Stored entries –
=== Begin Enclosure ===

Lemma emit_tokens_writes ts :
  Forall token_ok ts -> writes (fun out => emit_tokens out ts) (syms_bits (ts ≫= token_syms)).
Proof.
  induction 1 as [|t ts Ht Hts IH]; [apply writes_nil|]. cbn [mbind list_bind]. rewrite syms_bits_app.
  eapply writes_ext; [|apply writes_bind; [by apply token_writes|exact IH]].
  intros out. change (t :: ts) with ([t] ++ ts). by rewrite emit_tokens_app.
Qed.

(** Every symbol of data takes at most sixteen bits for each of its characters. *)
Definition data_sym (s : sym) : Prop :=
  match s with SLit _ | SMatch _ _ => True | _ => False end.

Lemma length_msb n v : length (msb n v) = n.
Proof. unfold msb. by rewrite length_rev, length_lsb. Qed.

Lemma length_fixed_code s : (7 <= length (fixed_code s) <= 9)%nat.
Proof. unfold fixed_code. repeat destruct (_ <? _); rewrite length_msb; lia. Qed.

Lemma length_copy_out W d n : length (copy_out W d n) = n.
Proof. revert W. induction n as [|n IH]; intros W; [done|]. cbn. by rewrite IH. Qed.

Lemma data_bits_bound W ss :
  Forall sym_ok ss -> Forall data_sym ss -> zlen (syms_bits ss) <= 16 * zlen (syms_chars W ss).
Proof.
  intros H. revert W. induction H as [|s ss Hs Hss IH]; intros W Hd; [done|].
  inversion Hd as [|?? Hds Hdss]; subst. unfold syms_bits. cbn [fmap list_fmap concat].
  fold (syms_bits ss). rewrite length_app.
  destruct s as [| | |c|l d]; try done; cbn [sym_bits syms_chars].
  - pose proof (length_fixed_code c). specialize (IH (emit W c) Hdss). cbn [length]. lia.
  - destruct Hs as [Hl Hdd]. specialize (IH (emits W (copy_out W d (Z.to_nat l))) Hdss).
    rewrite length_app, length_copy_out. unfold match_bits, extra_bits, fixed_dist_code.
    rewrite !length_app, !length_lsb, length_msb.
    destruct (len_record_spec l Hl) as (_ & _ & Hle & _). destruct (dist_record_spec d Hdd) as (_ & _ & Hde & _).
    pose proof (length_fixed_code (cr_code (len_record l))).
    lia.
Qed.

=== End Enclosure ===

Problem statement – Please write out the data again exactly as it stands.

Answer –
Lemma emit_tokens_writes ts :
  Forall token_ok ts -> writes (fun out => emit_tokens out ts) (syms_bits (ts ≫= token_syms)).
Proof.
  induction 1 as [|t ts Ht Hts IH]; [apply writes_nil|]. cbn [mbind list_bind]. rewrite syms_bits_app.
  eapply writes_ext; [|apply writes_bind; [by apply token_writes|exact IH]].
  intros out. change (t :: ts) with ([t] ++ ts). by rewrite emit_tokens_app.
Qed.

(** Every symbol of data takes at most sixteen bits for each of its characters. *)
Definition data_sym (s : sym) : Prop :=
  match s with SLit _ | SMatch _ _ => True | _ => False end.

Lemma length_msb n v : length (msb n v) = n.
Proof. unfold msb. by rewrite length_rev, length_lsb. Qed.

Lemma length_fixed_code s : (7 <= length (fixed_code s) <= 9)%nat.
Proof. unfold fixed_code. repeat destruct (_ <? _); rewrite length_msb; lia. Qed.

Lemma length_copy_out W d n : length (copy_out W d n) = n.
Proof. revert W. induction n as [|n IH]; intros W; [done|]. cbn. by rewrite IH. Qed.

Lemma data_bits_bound W ss :
  Forall sym_ok ss -> Forall data_sym ss -> zlen (syms_bits ss) <= 16 * zlen (syms_chars W ss).
Proof.
  intros H. revert W. induction H as [|s ss Hs Hss IH]; intros W Hd; [done|].
  inversion Hd as [|?? Hds Hdss]; subst. unfold syms_bits. cbn [fmap list_fmap concat].
  fold (syms_bits ss). rewrite length_app.
  destruct s as [| | |c|l d]; try done; cbn [sym_bits syms_chars].
  - pose proof (length_fixed_code c). specialize (IH (emit W c) Hdss). cbn [length]. lia.
  - destruct Hs as [Hl Hdd]. specialize (IH (emits W (copy_out W d (Z.to_nat l))) Hdss).
    rewrite length_app, length_copy_out. unfold match_bits, extra_bits, fixed_dist_code.
    rewrite !length_app, !length_lsb, length_msb.
    destruct (len_record_spec l Hl) as (_ & _ & Hle & _). destruct (dist_record_spec d Hdd) as (_ & _ & Hde & _).
    pose proof (length_fixed_code (cr_code (len_record l))).
    lia.
Qed.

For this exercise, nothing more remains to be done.